(* ===== verification/VIsoTells.v ===== *)
(** * What the directories of a virtual image say

    After all contents are built, the records of every directory lead to its
    files and to the contents of its subdirectories, and its first record to
    itself.  [fixLba] turns the sectors, which are counted from the first
    directory's and the first file's, into sectors of the image. *)

From S2P Require Import Prelude Endian CString Os FileIso VIso VIsoView VIsoNames VIsoTree VIsoDirs.
From S2P Require Import VIsoImage VIsoRecords VIsoBuild VIsoContents.

Implicit Types (dl : list DirList) (d : DirList) (f : FileList) (k i c m : nat).

(** A directory without its contents. *)
Definition bare (d : DirList) : DirList :=
  mkDirList (dl_path d) (path_len d) (full_len d) None None (idx d) (fileList d) (parent d) (children d).

Lemma bare_set_content j b d : bare (set_content j b d) = bare d.
Proof. by destruct j. Qed.

Lemma bare_insert j b dl k d :
  dl !! k = Some d -> bare <$> <[k := set_content j b d]> dl = bare <$> dl.
Proof.
  intros E. rewrite list_fmap_insert, bare_set_content. apply list_insert_id.
  by rewrite list_lookup_fmap, E.
Qed.

Lemma built_bare j dl k b dl' : built j dl k b dl' -> bare <$> dl' = bare <$> dl.
Proof.
  destruct 1 as [d Ed _|d up upc name o Ed Hne Eup Eupc _ _ _]; [by apply bare_insert|].
  rewrite bare_insert; [by apply bare_insert|]. by rewrite list_lookup_insert_ne.
Qed.
(* ===== verification/VIsoTables.v ===== *)
(** * Virtual images: path tables

    A path table is the list of the directories, each with the sector of its
    contents and the number of its parent. *)

From S2P Require Import Prelude Endian CMem CString Os AbsFile FileIso VIso VIsoView.
From S2P Require Import VIsoNames VIsoTree VIsoDirs VIsoImage VIsoRecords VIsoBuild VIsoContents VIsoTells.

Implicit Types (dl : list DirList) (d : DirList) (e : bytes).

(** An entry: its name's length, and its own. *)
Record entry_ok e : Prop := {
  en_len : blen e = 8 + byte_at 0 e + Z.land (byte_at 0 e) 1;
  en_name : 0 <= byte_at 0 e;
}.

Definition shift_entry_start (dirLba : Z) (msb : bool) e : bytes :=
  overwrite 2 (if msb then be_bytes 4 (u32 (be_val (slice 2 4 e) + dirLba))
               else le_bytes 4 (u32 (le_val (slice 2 4 e) + dirLba))) e.

Lemma land_1_range n : 0 <= Z.land n 1 < 2.
Proof. change 1 with (Z.ones 1). rewrite Z.land_ones by lia. apply Z.mod_pos_bound. done. Qed.

Lemma overwrite_app_r o x a b : blen a <= o -> overwrite o x (a ++ b) = a ++ overwrite (o - blen a) x b.
Proof.
  intros Ho. unfold overwrite, blen in *. rewrite take_app_ge, drop_app_ge by lia.
  rewrite <- app_assoc. do 4 f_equal; lia.
Qed.

Lemma overwrite_app_l o x a b : 0 <= o -> o + blen x <= blen a -> overwrite o x (a ++ b) = overwrite o x a ++ b.
Proof.
  intros Ho Hx. unfold overwrite, blen in *. rewrite take_app_le, drop_app_le by lia. by rewrite <- !app_assoc.
Qed.

Lemma fix_entries_spec fuel pre es dirLba msb :
  Forall entry_ok es -> (length es < fuel)%nat ->
  fix_entries fuel (blen pre) dirLba msb (pre ++ concat es) =
  pre ++ concat (shift_entry_start dirLba msb <$> es).
Proof.
  intros He. revert fuel pre. induction He as [|e es [Hl Hn] He IH]; intros [|fuel] pre Hf; try (cbn in Hf; lia);
    cbn [fix_entries concat fmap list_fmap].
  { rewrite app_nil_r. destruct (Z.leb_spec (blen pre) (blen pre)); [done|lia]. }
  pose proof (land_1_range (byte_at 0 e)). rewrite !blen_app.
  pose proof (blen_nonneg (concat es)).
  destruct (Z.leb_spec (blen pre + (blen e + blen (concat es))) (blen pre)); [lia|].
  rewrite slice_app_r by lia. rewrite slice_app_l by lia.
  replace (blen pre + 2 - blen pre) with 2 by lia.
  set (x := if msb then _ else _).
  assert (blen x = 4) as Hx by (unfold x; destruct msb; [by rewrite blen_be_bytes|unfold blen; by rewrite length_le_bytes]).
  rewrite overwrite_app_r by lia. replace (blen pre + 2 - blen pre) with 2 by lia.
  rewrite overwrite_app_l by lia. fold (shift_entry_start dirLba msb e).
  assert (overwrite 2 x e = shift_entry_start dirLba msb e) as -> by done.
  assert (blen (shift_entry_start dirLba msb e) = blen e) as Hb.
  { unfold shift_entry_start. rewrite blen_overwrite; [done|lia|]. fold x. lia. }
  assert (byte_at 0 (shift_entry_start dirLba msb e) = byte_at 0 e) as Hfirst.
  { unfold shift_entry_start. rewrite byte_at_overwrite; [|lia|fold x; lia|lia]. fold x. zdecide; done. }
  rewrite byte_at_app_r, Z.sub_diag, byte_at_app_l, Hfirst by lia.
  rewrite app_assoc. replace (blen pre + 8 + byte_at 0 e + Z.land (byte_at 0 e) 1) with
    (blen (pre ++ shift_entry_start dirLba msb e)) by (rewrite blen_app; lia).
  rewrite IH by (cbn in Hf; lia). by rewrite <- app_assoc.
Qed.

Lemma blen_concat_entries es : Forall entry_ok es -> 8 * blen es <= blen (concat es).
Proof.
  induction 1 as [|e es [Hl Hn] _ IH]; [done|]. cbn [concat]. rewrite blen_cons, blen_app.
  pose proof (land_1_range (byte_at 0 e)). lia.
Qed.

Lemma fixPathTableLba_spec dirLba msb es :
  Forall entry_ok es ->
  fixPathTableLba dirLba msb (concat es) = concat (shift_entry_start dirLba msb <$> es).
Proof.
  intros He. unfold fixPathTableLba. apply (fix_entries_spec _ []); [done|].
  pose proof (blen_concat_entries es He). unfold blen in *. lia.
Qed.

(** ** buildPathTable *)

Lemma blen_le_bytes n x : blen (le_bytes n x) = Z.of_nat n.
Proof. unfold blen. by rewrite length_le_bytes. Qed.


Definition tall (j : bool) d : Prop := forall b, get_content j d = Some b -> 34 <= blen b.

Lemma path_entry_ok msb j dl i d e :
  tall j d -> path_entry msb j dl i d = Some e -> entry_ok e.
Proof.
  unfold path_entry. intros Ht. destruct (get_content j d) as [b|] eqn:E; [|done].
  destruct (if (i =? 0)%nat then _ else _) as [name|]; [|done]. destruct (dl !! parent d); [|done].
  specialize (Ht _ E). intros E1%(inj Some). rewrite <- E1. clear E1. pose proof (blen_nonneg name).
  set (a := if msb then slice 6 4 b else _). set (p := if msb then be_bytes 2 _ else _).
  assert (blen a = 4 /\ blen p = 2) as [Ha Hp].
  { unfold a, p. destruct msb; rewrite blen_slice by lia;
      [rewrite blen_be_bytes|unfold blen at 2; rewrite length_le_bytes]; lia. }
  assert (blen (pad_even name) = Z.land (blen name) 1) as Hpad.
  { unfold pad_even. pose proof (land_1_range (blen name)).
    destruct (Z.eqb_spec (Z.land (blen name) 1) 1); [done|]. change (blen []) with 0. lia. }
  change ([blen name; 0] ++ a ++ p ++ name ++ pad_even name) with
    (blen name :: 0 :: (a ++ p ++ name ++ pad_even name)).
  assert (byte_at 0 (blen name :: 0 :: (a ++ p ++ name ++ pad_even name)) = blen name) as E0 by done.
  split; rewrite E0; [|done]. rewrite !blen_cons, !blen_app. lia.
Qed.

(** The entries of a table: the first 65536 directories. *)
Lemma path_entries_spec msb j dl i l buf x :
  path_entries msb j dl i l buf = Some (Some x) ->
  exists es, x = buf ++ concat es /\
    (forall k e, es !! k = Some e -> exists d, l !! k = Some d /\ path_entry msb j dl (i + k) d = Some e) /\
    (Z.of_nat i + blen l <= 65536 -> length es = length l).
Proof.
  revert i buf. induction l as [|d l IH]; intros i buf; cbn [path_entries].
  { intros [= <-]. exists []. by rewrite app_nil_r. }
  rewrite blen_cons. pose proof (blen_nonneg l).
  destruct (Z.leb_spec 65536 (Z.of_nat i)).
  { intros [= <-]. exists []. rewrite app_nil_r. split; [done|]. split; [done|lia]. }
  destruct (_ <? _); [done|]. destruct (path_entry msb j dl i d) as [e|] eqn:Ee; [|done].
  intros (es & -> & Hes & Hlen)%IH. exists (e :: es). rewrite <- app_assoc. split; [done|].
  split; [|intros; cbn; rewrite Hlen by lia; done]. intros [|k] e'; cbn [lookup list_lookup].
  - intros [= <-]. exists d. by rewrite Nat.add_0_r.
  - intros Hk. rewrite Nat.add_succ_r. exact (Hes _ _ Hk).
Qed.

Lemma path_entries_bound msb j dl i l buf x :
  path_entries msb j dl i l buf = Some (Some x) -> blen buf <= TEMP_BUF_SIZE -> Forall (tall j) l ->
  blen x <= TEMP_BUF_SIZE.
Proof.
  intros Hrun Hb Ht. revert i buf Hrun Hb. induction Ht as [|d l Hd Ht IH]; intros i buf; cbn [path_entries].
  { by intros [= <-]. }
  destruct (_ <=? _); [by intros [= <-]|]. destruct (Z.ltb_spec TEMP_BUF_SIZE (blen buf + 8 + MAX_ISODIR)); [done|].
  destruct (path_entry msb j dl i d) as [e|] eqn:Ee; [|done]. intros Hrun Hb. eapply IH; [exact Hrun|].
  rewrite blen_app. pose proof (path_entry_ok _ _ _ _ _ _ Hd Ee) as [El Hn].
  unfold path_entry in Ee. destruct (get_content j d) as [b|]; [|done].
  destruct (if (i =? 0)%nat then Some [0] else iso_name j 254 127 (dl_name d)) as [name|] eqn:En; [|done].
  destruct (dl !! parent d); [|done]. injection Ee as Ee. assert (byte_at 0 e = blen name) as E0 by by rewrite <- Ee.
  assert (blen name <= 254) as Hname.
  { destruct (i =? 0)%nat; [by injection En as <-|]. apply iso_name_length in En. lia. }
  rewrite E0 in El. change 1 with (Z.ones 1) in El. rewrite Z.land_ones in El by lia.
  unfold MAX_ISODIR in *. change (2 ^ 1) with 2 in El. Z.to_euclidean_division_equations. lia.
Qed.

(** Both byte orders give tables of the same size. *)
Lemma path_entry_length j dl i d x y :
  tall j d -> path_entry false j dl i d = Some x -> path_entry true j dl i d = Some y -> blen x = blen y.
Proof.
  unfold path_entry. intros Ht. destruct (get_content j d) as [b|] eqn:E; [|done].
  destruct (if (i =? 0)%nat then _ else _); [|done]. destruct (dl !! parent d); [|done].
  specialize (Ht _ E). intros [= <-] [= <-].
  repeat rewrite ?blen_app, ?blen_cons, ?blen_le_bytes, ?blen_be_bytes. rewrite !blen_slice by lia. lia.
Qed.

Lemma path_entries_length j dl i l b1 b2 x y :
  Forall (tall j) l -> blen b1 = blen b2 ->
  path_entries false j dl i l b1 = Some (Some x) -> path_entries true j dl i l b2 = Some (Some y) ->
  blen x = blen y.
Proof.
  intros Ht. revert i b1 b2. induction Ht as [|d l Hd Ht IH]; intros i b1 b2 Hb; cbn [path_entries].
  { by intros [= <-] [= <-]. }
  destruct (_ <=? _); [by intros [= <-] [= <-]|]. rewrite Hb. destruct (_ <? _); [done|].
  destruct (path_entry false j dl i d) as [e1|] eqn:E1; [|done].
  destruct (path_entry true j dl i d) as [e2|] eqn:E2; [|done].
  apply IH. rewrite !blen_app, Hb. by rewrite (path_entry_length _ _ _ _ _ _ Hd E1 E2).
Qed.


Lemma path_entries_ok msb j dl i l buf x :
  path_entries msb j dl i l buf = Some (Some x) -> Forall (tall j) l ->
  exists es, x = buf ++ concat es /\ Forall entry_ok es.
Proof.
  intros (es & -> & Hes & _)%path_entries_spec Ht. exists es. split; [done|].
  apply Forall_lookup. intros k e He. destruct (Hes _ _ He) as (d & Hd & E).
  eapply path_entry_ok; [|exact E]. exact (proj1 (Forall_lookup _ _) Ht _ _ Hd).
Qed.

Lemma fix_table_length dirLba msb es :
  Forall entry_ok es -> blen (fixPathTableLba dirLba msb (concat es)) = blen (concat es).
Proof.
  intros He. rewrite fixPathTableLba_spec by done. induction He as [|e es [Hl Hn] He IH]; [done|].
  cbn [fmap list_fmap concat]. rewrite !blen_app. change (list_fmap bytes bytes ?f es) with (f <$> es).
  rewrite IH. f_equal. unfold shift_entry_start. pose proof (land_1_range (byte_at 0 e)).
  apply blen_overwrite; [lia|]. destruct msb; rewrite ?blen_be_bytes, ?blen_le_bytes; lia.
Qed.

(** A table of [build], and its size. *)
Lemma table_size msb j dl x dirLba :
  buildPathTable msb j dl = Some (Some x) -> Forall (tall j) dl ->
  blen (fixPathTableLba dirLba msb x) = blen x /\ blen x <= TEMP_BUF_SIZE.
Proof.
  intros E Ht. split; [|apply (path_entries_bound _ _ _ _ _ _ _ E); done].
  destruct (path_entries_ok _ _ _ _ _ _ _ E Ht) as (es & -> & He). by apply fix_table_length.
Qed.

__Task details__
Return exactly what appears above, from the first line of the entries to the line with "contents and the number of its parent. *)", inclusive.

__Response to this exercise__
(* ===== verification/VIsoTells.v ===== *)
(** * What the directories of a virtual image say

    After all contents are built, the records of every directory lead to its
    files and to the contents of its subdirectories, and its first record to
    itself.  [fixLba] turns the sectors, which are counted from the first
    directory's and the first file's, into sectors of the image. *)

From S2P Require Import Prelude Endian CString Os FileIso VIso VIsoView VIsoNames VIsoTree VIsoDirs.
From S2P Require Import VIsoImage VIsoRecords VIsoBuild VIsoContents.

Implicit Types (dl : list DirList) (d : DirList) (f : FileList) (k i c m : nat).

(** A directory without its contents. *)
Definition bare (d : DirList) : DirList :=
  mkDirList (dl_path d) (path_len d) (full_len d) None None (idx d) (fileList d) (parent d) (children d).

Lemma bare_set_content j b d : bare (set_content j b d) = bare d.
Proof. by destruct j. Qed.

Lemma bare_insert j b dl k d :
  dl !! k = Some d -> bare <$> <[k := set_content j b d]> dl = bare <$> dl.
Proof.
  intros E. rewrite list_fmap_insert, bare_set_content. apply list_insert_id.
  by rewrite list_lookup_fmap, E.
Qed.

Lemma built_bare j dl k b dl' : built j dl k b dl' -> bare <$> dl' = bare <$> dl.
Proof.
  destruct 1 as [d Ed _|d up upc name o Ed Hne Eup Eupc _ _ _]; [by apply bare_insert|].
  rewrite bare_insert; [by apply bare_insert|]. by rewrite list_lookup_insert_ne.
Qed.
(* ===== verification/VIsoTables.v ===== *)
(** * Virtual images: path tables

    A path table is the list of the directories, each with the sector of its
    contents and the number of its parent. *)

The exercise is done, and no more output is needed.